夏休みのお出かけが決まったと言っても、すぐすぐ出かけるわけじゃない。
だって二週間後、そこから暫く経ってからにしても皇子殿下方がやって来るし、休みに入っても大丈夫なようにお仕事とかを片付けないと。
なので夏休みは殿下方がいらした後でって事になった。
皇子殿下方のご訪問はプライベートではあっても、私にとっては一応公務なんだよ。
その間に侯爵としての勉強もしないといけないし、普通の貴族の子どもとして知っておかないといけない事も学ばないとだし、魔術師或いは戦場に行くものとして鍛えておかないといけない。
それに加えて屋敷の模様替えもしなきゃなんないし。
行啓に際して人の出入りが激しくなるだろうから、体裁を整えるってやつだね。
皇子殿下方はレクス・ソムニウムのお城に宿泊予定で、あの方々がお城に泊まってる間は私も責任者として主の間で寝泊まりする。

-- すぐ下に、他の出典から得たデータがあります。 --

(** The number that a string of letters denotes in the notation of the
    columns, computed on the integers. *)
Definition lettersValue (letter : jsstring) : Z :=
  fold_left (fun result c => result * 26 + c - 64) letter 0.

(** ** Cells, rows and worksheets *)

(** The code never computes with the number or the date held by a cell: it
    asks for the type of the value and for its text.  A number and a date
    are carried by the text that [toString] gives them. *)
Record number := mkNumber { numberToString : jsstring }.
Record Date := mkDate { dateToString : jsstring }.

(** A style object ([font], [fill], [alignment], [border]): a bag of
    properties.  The spread [{ ...style }] copies it property by property. *)
Definition StyleObj := list (jsstring * jsstring).

(** The cached result of a formula:
    [number | string | boolean | Date | CellErrorValue]. *)
Inductive Scalar :=
| SNumber (n : number)
| SString (s : jsstring)
| SBoolean (b : bool)
| SDate (d : Date)
| SError (error : jsstring).

Record RichText := mkRichText { rt_text : jsstring; rt_font : option StyleObj }.

(** [CellValue], the union type the library declares for [cell.value].
    [VNull] stands for both [null] and [undefined]; a missing [result] is
    [None]. *)
Inductive CellValue :=
| VNull
| VNumber (n : number)
| VString (s : jsstring)
| VBoolean (b : bool)
| VDate (d : Date)
| VError (error : jsstring)
| VRichText (richText : list RichText)
| VHyperlink (text hyperlink : jsstring)
| VFormula (formula : jsstring) (result : option Scalar)
| VSharedFormula (sharedFormula : jsstring) (result : option Scalar).

Definition scalarValue (r : Scalar) : CellValue :=
  match r with
  | SNumber n => VNumber n
  | SString s => VString s
  | SBoolean b => VBoolean b
  | SDate d => VDate d
  | SError e => VError e
  end.

(** [ExcelJS.ValueType] *)
Inductive ValueType :=
| TNull | TMerge | TNumber | TString | TDate | THyperlink | TFormula
| TSharedString | TRichText | TBoolean | TError.

Definition ValueType_eqb (a b : ValueType) : bool :=
  match a, b with
  | TNull, TNull | TMerge, TMerge | TNumber, TNumber | TString, TString
  | TDate, TDate | THyperlink, THyperlink | TFormula, TFormula
  | TSharedString, TSharedString | TRichText, TRichText
  | TBoolean, TBoolean | TError, TError => true
  | _, _ => false
  end.

(** A cell.  A cell that belongs to a merged range and is not its master
    has [merged = true]; its [value] is then the value of the master, which
    is what the library returns for [cell.value]. *)
Record Cell := mkCell {
  merged : bool;
  value : CellValue;
  font : option StyleObj;
  fill : option StyleObj;
  alignment : option StyleObj;
  border : option StyleObj;
  numFmt : option jsstring
}.

Definition emptyCell : Cell := mkCell false VNull None None None None None.

(** A cell that holds a value and no style. *)
Definition plain (v : CellValue) : Cell := mkCell false v None None None None None.

Definition Row := list Cell.

Record Worksheet := mkWorksheet {
  name : jsstring;
  rows : list Row
}.

(** [cell.type], as the library derives it from the value. *)
Definition typeOfValue (v : CellValue) : ValueType :=
  match v with
  | VNull => TNull
  | VNumber _ => TNumber
  | VString _ => TString
  | VBoolean _ => TBoolean
  | VDate _ => TDate
  | VError _ => TError
  | VRichText _ => TRichText
  | VHyperlink _ _ => THyperlink
  | VFormula _ _ | VSharedFormula _ _ => TFormula
  end.

Definition cellType (c : Cell) : ValueType :=
  if merged c then TMerge else typeOfValue (value c).

(** [typeof v === 'object'] for a value that is not [null]. *)
Definition typeofObject (v : CellValue) : bool :=
  match v with
  | VNull | VNumber _ | VString _ | VBoolean _ => false
  | _ => true
  end.

(** Property reads on a value; [None] is [undefined]. *)
Definition prop_result (v : CellValue) : option Scalar :=
  match v with
  | VFormula _ r | VSharedFormula _ r => r
  | _ => None
  end.

Definition prop_text (v : CellValue) : option jsstring :=
  match v with
  | VHyperlink t _ => Some t
  | _ => None
  end.

Definition prop_richText (v : CellValue) : option (list RichText) :=
  match v with
  | VRichText runs => Some runs
  | _ => None
  end.

Definition prop_formula (v : CellValue) : option jsstring :=
  match v with
  | VFormula f _ => Some f
  | _ => None
  end.

Definition prop_sharedFormula (v : CellValue) : option jsstring :=
  match v with
  | VSharedFormula f _ => Some f
  | _ => None
  end.

(** [cell.result]: the result of the cell's own formula value. *)
Definition cell_result (c : Cell) : option Scalar :=
  if merged c then None else prop_result (value c).

(** [x ?? null] on a result. *)
Definition orNull (r : option Scalar) : CellValue :=
  match r with
  | Some s => scalarValue s
  | None => VNull
  end.

(** [richText.map(rt => rt.text).join('')] *)
Definition joinRuns (runs : list RichText) : jsstring :=
  List.concat (map rt_text runs).

(** [v.toString()] for a value that is not [null]. *)
Definition valueToString (v : CellValue) : jsstring :=
  match v with
  | VNull => []
  | VNumber n => numberToString n
  | VString s => s
  | VBoolean true => js "true"
  | VBoolean false => js "false"
  | VDate d => dateToString d
  | _ => js "[object Object]"
  end.

(** [for (let i = a; i <= b; i++)]: the values [i] takes. *)
Definition zrange (a b : Z) : list Z :=
  map (fun k => a + Z.of_nat k) (seq 0 (Z.to_nat (b - a + 1))).

(** [row.getCell(col)].  The library accepts columns 1 to 16384 and raises
    outside; the column letters of a configuration (one or two capital
    letters) stay inside.  A cell that the row does not hold yet is
    created empty. *)
Definition getCell (row : Row) (col : Z) : Cell :=
  if col <? 1 then emptyCell else nth (Z.to_nat (col - 1)) row emptyCell.

(** Storing a cell at a column: the array of cells grows when needed. *)
Fixpoint setNth {A : Type} (d : A) (n : nat) (x : A) (l : list A) : list A :=
  match n, l with
  | O, [] => [x]
  | O, _ :: r => x :: r
  | S n', [] => d :: setNth d n' x []
  | S n', a :: r => a :: setNth d n' x r
  end.

Definition setCell (row : Row) (col : Z) (c : Cell) : Row :=
  if col <? 1 then row else setNth emptyCell (Z.to_nat (col - 1)) c row.

(** [worksheet.getRow(n)] *)
Definition getRow (rs : list Row) (n : Z) : Row :=
  if n <? 1 then [] else nth (Z.to_nat (n - 1)) rs [].

(** [worksheet.lastRow?.number || 0] *)
Definition lastRowNumber (ws : Worksheet) : Z := Z.of_nat (length (rows ws)).

(** [row.hasValues]; [eachRow] and [eachCell] visit, in order, the rows
    that have values and the cells whose type is not [Null]. *)
Definition isNullType (c : Cell) : bool := ValueType_eqb (cellType c) TNull.

Definition hasValues (row : Row) : bool := existsb (fun c => negb (isNullType c)) row.

Fixpoint eachRow {S : Type} (f : Row -> Z -> S -> S) (rs : list Row)
  (rowNumber : Z) (st : S) : S :=
  match rs with
  | [] => st
  | row :: rest =>
      eachRow f rest (rowNumber + 1)
        (if hasValues row then f row rowNumber st else st)
  end.

Definition eachCell {S : Type} (f : Cell -> S -> S) (row : Row) (st : S) : S :=
  fold_left (fun st c => if isNullType c then st else f c st) row st.

(** Truthiness of a [number | null] variable. *)
Definition truthy (n : option Z) : bool :=
  match n with
  | Some k => negb (k =? 0)
  | None => false
  end.

(** ** Row classification *)

(** [cell.value?.toString().trim()]; [None] is [undefined]. *)
Definition cellText (cell : Cell) : option jsstring :=
  match value cell with
  | VNull => None
  | v => Some (trim (valueToString v))
  end.

(** The test of [findTotalRow] on one cell:
    [cell.value?.toString().trim().toUpperCase() === 'TOTAL']. *)
Definition isTotalCell (cell : Cell) : bool :=
  match cellText cell with
  | Some t => jsstring_eqb (toUpperCase t) (js "TOTAL")
  | None => false
  end.

(** The callback of [worksheet.eachRow] in [findTotalRow]. *)
Definition findTotalRow_step (row : Row) (rowNumber : Z) (totalRow : option Z)
  : option Z :=
  if truthy totalRow then totalRow
  else
    let foundTotal :=
      eachCell (fun cell foundTotal => if isTotalCell cell then true else foundTotal)
               row false in
    if foundTotal then Some rowNumber else totalRow.

Definition findTotalRow (worksheet : Worksheet) : option Z :=
  eachRow findTotalRow_step (rows worksheet) 1 None.

Definition signatureKeywords : list jsstring :=
  [ js "người lập phiếu"; js "người nhận"; js "signature of sender";
    js "chữ ký người gửi"; js "signature"; js "chữ ký" ].

(** The [for (const keyword of signatureKeywords)] loop, which returns from
    the cell callback at the first keyword it accepts. *)
Fixpoint scanKeywords (keywords : list jsstring) (cellValue : jsstring)
  (rowNumber : Z) (signatureRow : option Z) : option Z :=
  match keywords with
  | [] => signatureRow
  | keyword :: rest =>
      if includes cellValue keyword && negb (truthy signatureRow)
      then Some rowNumber
      else scanKeywords rest cellValue rowNumber signatureRow
  end.

(** The callback of [row.eachCell] in [findSignatureRow]. *)
Definition findSignatureRow_cell (rowNumber : Z) (cell : Cell)
  (signatureRow : option Z) : option Z :=
  match option_map toLowerCase (cellText cell) with
  | None | Some [] => signatureRow
  | Some cellValue => scanKeywords signatureKeywords cellValue rowNumber signatureRow
  end.

Definition findSignatureRow_step (row : Row) (rowNumber : Z)
  (signatureRow : option Z) : option Z :=
  if truthy signatureRow then signatureRow
  else eachCell (findSignatureRow_cell rowNumber) row signatureRow.

Definition findSignatureRow (worksheet : Worksheet) : option Z :=
  eachRow findSignatureRow_step (rows worksheet) 1 None.

(** *** [Number(s)] is not [NaN]

    [Number] on a string skips white space at both ends; the empty string
    gives 0; what is left must be a numeric literal of the language. *)
Definition isDigit (c : Z) : bool := (48 <=? c) && (c <=? 57).
Definition isHexDigit (c : Z) : bool :=
  isDigit c || ((65 <=? c) && (c <=? 70)) || ((97 <=? c) && (c <=? 102)).
Definition isOctalDigit (c : Z) : bool := (48 <=? c) && (c <=? 55).
Definition isBinaryDigit (c : Z) : bool := (c =? 48) || (c =? 49).

Fixpoint dropWhile (p : Z -> bool) (s : jsstring) : jsstring :=
  match s with
  | c :: r => if p c then dropWhile p r else s
  | [] => []
  end.

Definition startsWithDigit (s : jsstring) : bool :=
  match s with
  | c :: _ => isDigit c
  | [] => false
  end.

Definition isNil (s : jsstring) : bool :=
  match s with
  | [] => true
  | _ => false
  end.

(** [ExponentPart], optional, then the end of the string. *)
Definition exponentThenEnd (s : jsstring) : bool :=
  match s with
  | [] => true
  | c :: r =>
      if (c =? 101) || (c =? 69) then
        let r' := match r with
                  | sgn :: r1 => if (sgn =? 43) || (sgn =? 45) then r1 else r
                  | [] => r
                  end in
        startsWithDigit r' && isNil (dropWhile isDigit r')
      else false
  end.

(** [StrUnsignedDecimalLiteral] *)
Definition unsignedDecimal (s : jsstring) : bool :=
  if jsstring_eqb s (js "Infinity") then true
  else
    let r1 := dropWhile isDigit s in
    match r1 with
    | 46 :: r2 =>
        (startsWithDigit s || startsWithDigit r2)
        && exponentThenEnd (dropWhile isDigit r2)
    | _ => startsWithDigit s && exponentThenEnd r1
    end.

(** [0x], [0o] and [0b] literals; they take no sign. *)
Definition nonDecimalInteger (s : jsstring) : bool :=
  match s with
  | 48 :: p :: d :: r =>
      if (p =? 120) || (p =? 88) then isHexDigit d && isNil (dropWhile isHexDigit r)
      else if (p =? 111) || (p =? 79) then isOctalDigit d && isNil (dropWhile isOctalDigit r)
      else if (p =? 98) || (p =? 66) then isBinaryDigit d && isNil (dropWhile isBinaryDigit r)
      else false
  | _ => false
  end.

(** [!isNaN(Number(s))] *)
Definition parsesAsNumber (s : jsstring) : bool :=
  match trim s with
  | [] => true
  | (c :: r) as t =>
      nonDecimalInteger t
      || unsignedDecimal (if (c =? 43) || (c =? 45) then r else t)
  end.

(** [s.replace(/,/g, '')] *)
Definition removeCommas (s : jsstring) : jsstring :=
  filter (fun c => negb (c =? 44)) s.

(** *** [isSubtotalRow] *)

Record Counts := mkCounts {
  emptyCellCount : Z;
  numericCellCount : Z;
  textCellCount : Z
}.

(** The body of the column loop of [isSubtotalRow]. *)
Definition isSubtotalRow_step (row : Row) (n : Counts) (colIndex : Z) : Counts :=
  let cell := getCell row colIndex in
  let cellValue := value cell in
  match cellValue with
  | VNull | VString [] =>
      mkCounts (emptyCellCount n + 1) (numericCellCount n) (textCellCount n)
  | VNumber _ =>
      mkCounts (emptyCellCount n) (numericCellCount n + 1) (textCellCount n)
  | _ =>
      let strValue := trim (valueToString cellValue) in
      if isNil strValue then
        mkCounts (emptyCellCount n + 1) (numericCellCount n) (textCellCount n)
      else if parsesAsNumber (removeCommas strValue) then
        mkCounts (emptyCellCount n) (numericCellCount n + 1) (textCellCount n)
      else
        mkCounts (emptyCellCount n) (numericCellCount n) (textCellCount n + 1)
  end.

あの城、何にも無くても魔術防御や物理防御は堅牢なんだけど、主があそこにいる間は更に堅固になるそうだ。
レクス・ソムニウムの城の構造解析に携わってくれてるフェーリクスさんとヴィクトルさんによると、この城にはあまりに魔力を大量消費するせいで使い手がいなくなってしまった古代の防御魔術が幾重にもかけられてるんだって。
その起動キーがかつてレクスの愛用の杖だった夢幻の王で、持ち主がいるかいないかは、その杖に流れ込んだ使用者の魔力で判断される。夢幻の王に流れてるのと同じものが城や主の間に感知されたら、防御魔術がより堅牢になるような魔術を重ねがけされてるそうな。
もう、レクス・ソムニウムって怖いなぁ。
こういう仕組みを作る人は、ニコニコ笑ってる間に態度を改めないと、その人が無表情になった瞬間隕石とか落ちてくるタイプだよ。多分、きっと、絶対。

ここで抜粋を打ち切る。